NESTOR, INC.

 COMPENSATION COMMITTEE CHARTER

 

I.                    Membership

A.                 Number.  The Compensation Committee shall consist of at least three independent, members of the board of directors meeting the requirements set forth in Sections I.B and I.C. below.

B.                 Independence.  Each member shall be “independent” as determined by the board of directors and in accordance with any rules and regulations to which the Company is subject.

C.                 Regulatory Requirements. Each member of the Compensation Committee shall be a “non-employee director” for the purposes of Section 16 of the Securities Exchange Act of 1934, as amended and the rules promulgated thereunder and an “outside director” for the purposes of Section 162(m) of the Internal Revenue Code.

D.                 Chairman.  Unless a Chairman is elected by the board of directors, the Compensation Committee shall elect a Chairman by majority vote.

II.                 Responsibilities and Powers of the Compensation Committee

The Compensation Committee shall assist the board of directors in fulfilling its oversight responsibilities relating to executive and employee compensation.  In fulfilling its responsibilities and exercising its powers, the Compensation Committee shall have, as an important objective, ensuring that the compensation and general human resource programs and practices of the Company are effectively designed to attract, retain and motivate qualified senior executive officers and employees.

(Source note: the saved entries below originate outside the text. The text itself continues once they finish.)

Lemma within_checked_auth {A : Type} (func : A -> M Response) (args : A) :
  (forall st, within 1 0 st (final (func args st))) ->
  forall st, within 2 2 st (final (refresh_access_token_if_needed w func args st)).
Proof.
  intros Hf st. unfold refresh_access_token_if_needed.
  apply (within_bind 0 0 2 2); [apply within_expired|].
  intros b st1 _. apply (within_bind 0 1 2 1).
  { destruct b; [apply within_refresh|].
    apply within_weaken with 0%nat 0%nat; [lia|lia|apply within_refl]. }
  intros [] st2 _. apply (within_bind 1 0 1 1); [apply Hf|].
  intros r st3 _. destruct (status_code r =? 401).
  - apply (within_bind 0 1 1 0); [apply within_refresh|].
    intros [] st4 _. apply Hf.
  - apply within_weaken with 0%nat 0%nat; [lia|lia|apply within_refl].
Qed.

(** X1. One request for a folder, guarded or not: the trace only grows,
    by at most two resource requests and two token exchanges, and the
    session changes by no more stores than exchanges were made. *)
Theorem folder_request_budget (folder_id : string) (st : state) :
  within 2 2 st (final (get_box_folder w str_other folder_id st)) /\
  within 2 2 st (final (box_folder w str_other folder_id st)).
Proof.
  assert (Hg : forall st0,
             within 2 2 st0 (final (get_box_folder w str_other folder_id st0))).
  { intros st0. apply within_checked_auth. apply within_get_box_folder_body. }
  split; [apply Hg|].
  unfold box_folder, requires_auth.
  apply (within_bind 0 0 2 2); [apply within_refl|].
  intros present st1 _. destruct (negb present).
  { apply within_weaken with 0%nat 0%nat; [lia|lia|apply within_refl]. }
  unfold box_folder_body.
  apply (within_bind 2 2 0 0); [apply Hg|].
  intros r st2 _. apply (within_bind 0 0 0 0); [apply within_session_getitem|].
  intros c st3 _. apply (within_bind 0 0 0 0); [apply within_lift|].
  intros tok st4 _. apply within_refl.
Qed.

(** ** The wrapper at its edges *)

(** X2. Once the refresh before the call is done, a first answer that
    is not a 401 is the wrapper's result, from the state the call left;
    an exception of the first call is the wrapper's exception.  No
    refresh follows either. *)
Theorem first_answer_passes_through {A : Type} (func : A -> M Response)
    (args : A) (st sA : state) :
  proactive_refresh w st = Return tt sA ->
  match func args sA with
  | Return r sB =>
      if status_code r =? 401 then True
      else refresh_access_token_if_needed w func args st = Return r sB
  | Raise e sB => refresh_access_token_if_needed w func args st = Raise e sB
  end.
Proof.
  intros Hp.
  assert (Hw : refresh_access_token_if_needed w func args st =
               call_with_reactive_refresh w func args sA).
  { rewrite checked_auth_phases. unfold bind at 1. by rewrite Hp. }
  unfold call_with_reactive_refresh, bind in Hw.
  destruct (func args sA) as [r sB|e sB]; [|exact Hw].
  destruct (status_code r =? 401); [exact I|exact Hw].
Qed.

(** X3. The wrapper has no guard of its own: on a session without an
    Expiry Instant it raises [KeyError] right after reading the clock,
    whatever the protected call is. *)
Theorem wrapper_needs_expiry {A : Type} (func : A -> M Response) (args : A)
    (st : state) :
  session st !! OAUTH_EXPIRATION = None ->
  refresh_access_token_if_needed w func args st =
    Raise (KeyError OAUTH_EXPIRATION)
      {| session := session st;
         trace := trace st ++ [EvNow (clock w (trace st))] |}.
Proof.
  intros He. unfold refresh_access_token_if_needed.
  unfold bind at 1.
  unfold oauth_credentials_are_expired, datetime_now, session_getitem.
  unfold_py. by rewrite He.
Qed.

(** X4. An expired session whose Credential Set gives no refresh token
    ends the invocation before anything is sent: the wrapper raises what
    the lookup raised, and only the clock was read. *)
Theorem expired_without_refresh_token {A : Type} (func : A -> M Response)
    (args : A) (st : state) (e : Z) (credentials : pyval) (ex : exn) :
  session st !! OAUTH_EXPIRATION = Some (PDatetime e) ->
  e < clock w (trace st) ->
  session st !! OAUTH_CREDENTIALS = Some credentials ->
  py_getitem credentials "refresh_token" = inl ex ->
  refresh_access_token_if_needed w func args st =
    Raise ex {| session := session st;
                trace := trace st ++ [EvNow (clock w (trace st))] |}.
Proof.
  intros He Hlt Hc Hrt.
  rewrite (checked_auth_after_expiry_check _ _ _ _ _ He).
  apply Z.ltb_lt in Hlt. rewrite Hlt.
  unfold bind at 1. unfold refresh_oauth_credentials, session_getitem.
  unfold bind at 1. simpl. rewrite Hc.
  unfold bind at 1. by rewrite Hrt.
Qed.

(** ** The token exchange at its edges *)

(** X5. Without the client identifier or the client secret in the
    environment, [get_token] and [box_auth] raise [KeyError] for the
    missing name and the state is the one they started from: nothing is
    sent. *)
Theorem unconfigured_client_sends_nothing (kwargs : gmap string pyval)
    (code : pyval) (st : state) :
  match environ w !! "BOX_CLIENT_ID", environ w !! "BOX_CLIENT_SECRET" with
  | None, _ =>
      get_token w kwargs st = Raise (KeyError "BOX_CLIENT_ID") st /\
      box_auth w code st = Raise (KeyError "BOX_CLIENT_ID") st
  | Some _, None =>
      get_token w kwargs st = Raise (KeyError "BOX_CLIENT_SECRET") st /\
      box_auth w code st = Raise (KeyError "BOX_CLIENT_SECRET") st
  | Some _, Some _ => True
  end.
Proof.
  unfold box_auth, bind, get_token, environ_getitem.
  destruct (environ w !! "BOX_CLIENT_ID") as [cid|]; [|done].
  by destruct (environ w !! "BOX_CLIENT_SECRET") as [sec|].
Qed.

Lemma token_form_fields (client_id client_secret : string)
    (kwargs : gmap string pyval) :
  token_form client_id client_secret kwargs !! "client_id"
    = Some (PStr client_id) /\
  token_form client_id client_secret kwargs !! "client_secret"
    = Some (PStr client_secret) /\
  token_form client_id client_secret kwargs !! "grant_type"
    = Some (default (PStr "authorization_code") (kwargs !! "grant_type")) /\
  forall key,
    key <> "client_id" -> key <> "client_secret" -> key <> "grant_type" ->
    token_form client_id client_secret kwargs !! key = kwargs !! key.
Proof.
  unfold token_form. split; [|split; [|split]].
  - rewrite lookup_insert_ne by done. by rewrite lookup_insert_eq.
  - by rewrite lookup_insert_eq.
  - do 2 (rewrite lookup_insert_ne by done).
    destruct (kwargs !! "grant_type") as [g|] eqn:Hg; simpl; [done|].
    by rewrite lookup_insert_eq.
  - intros key H1 H2 H3. do 2 (rewrite lookup_insert_ne by done).
    destruct (kwargs !! "grant_type") as [g|] eqn:Hg; [done|].
    by rewrite lookup_insert_ne.
Qed.

(** X6. With the client configured, [get_token] sends exactly one form:
    its [client_id] and [client_secret] are the environment's whatever
    the caller passed under those names, its [grant_type] is the
    caller's or, by default, the authorization-code grant, and every
    other field is the caller's. *)
Theorem posted_form_fields (kwargs : gmap string pyval) (st : state)
    (client_id client_secret : string) :
  environ w !! "BOX_CLIENT_ID" = Some client_id ->
  environ w !! "BOX_CLIENT_SECRET" = Some client_secret ->
  exists data answer,
    trace (final (get_token w kwargs st)) =
      trace st ++ [EvPost token_url data answer] /\
    data !! "client_id" = Some (PStr client_id) /\
    data !! "client_secret" = Some (PStr client_secret) /\
    data !! "grant_type"
      = Some (default (PStr "authorization_code") (kwargs !! "grant_type")) /\
    forall key,
      key <> "client_id" -> key <> "client_secret" -> key <> "grant_type" ->
      data !! key = kwargs !! key.
Proof.
  intros Hid Hsec.
  exists (token_form client_id client_secret kwargs),
         (http_post w (trace st) token_url
            (token_form client_id client_secret kwargs)).
  split; [|apply token_form_fields].
  rewrite (get_token_post _ _ _ _ _ Hid Hsec).
  by destruct (http_post w (trace st) token_url _).
Qed.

A.                 The Compensation Committee shall review and reassess the adequacy of this charter annually or more often at the direction of the Board or as the Committee deems necessary.

B.                 The Compensation Committee shall review and approve on an annual basis the corporate goals and objectives with respect to compensation for the chief executive officer.  The committee shall evaluate at least once a year the chief executive officer's performance in light of these established goals and objectives and based upon these evaluations shall set the chief executive officer's annual compensation, including salary, bonus, incentive and equity compensation.

C.                 The Compensation Committee shall evaluate the performance of the company's senior executive officers and shall make recommendations to the board of directors for the annual compensation, including salary, bonus, incentive and equity compensation, for such senior executive officers.  The Committee shall also provide oversight of management's decisions concerning the performance and compensation of other company officers.

D.                 The Compensation Committee shall review the company's equity-based compensation plans and recommend changes in such plans to the board as the Committee deems necessary or appropriate.  The Committee shall have and shall exercise all the authority of the board of directors with respect to the administration of such plans.

E.                  The Compensation Committee shall prepare an annual executive compensation report for inclusion in the Company's proxy statement in accordance with applicable rules and regulations.

F.                  The Compensation Committee shall recommend to the board of directors the compensation for directors (including any retainer, committee and committee chair’s fees, stock options, and other similar items as appropriate).

G.                 The Compensation Committee shall review appropriate insurance coverage for directors and officers.

H.                 The Compensation Committee shall review the competitive position of, and recommend changes to, the plans, systems and practices of the Company relating to compensation and benefits for all employees.

I.                    The Compensation Committee shall have authority to retain such compensation consultants, outside counsel and other advisors as the committee may deem appropriate in its sole discretion.  The committee shall have sole authority to approve related fees and retention terms.

 

As adopted by the Board of Directors on December 17, 2003.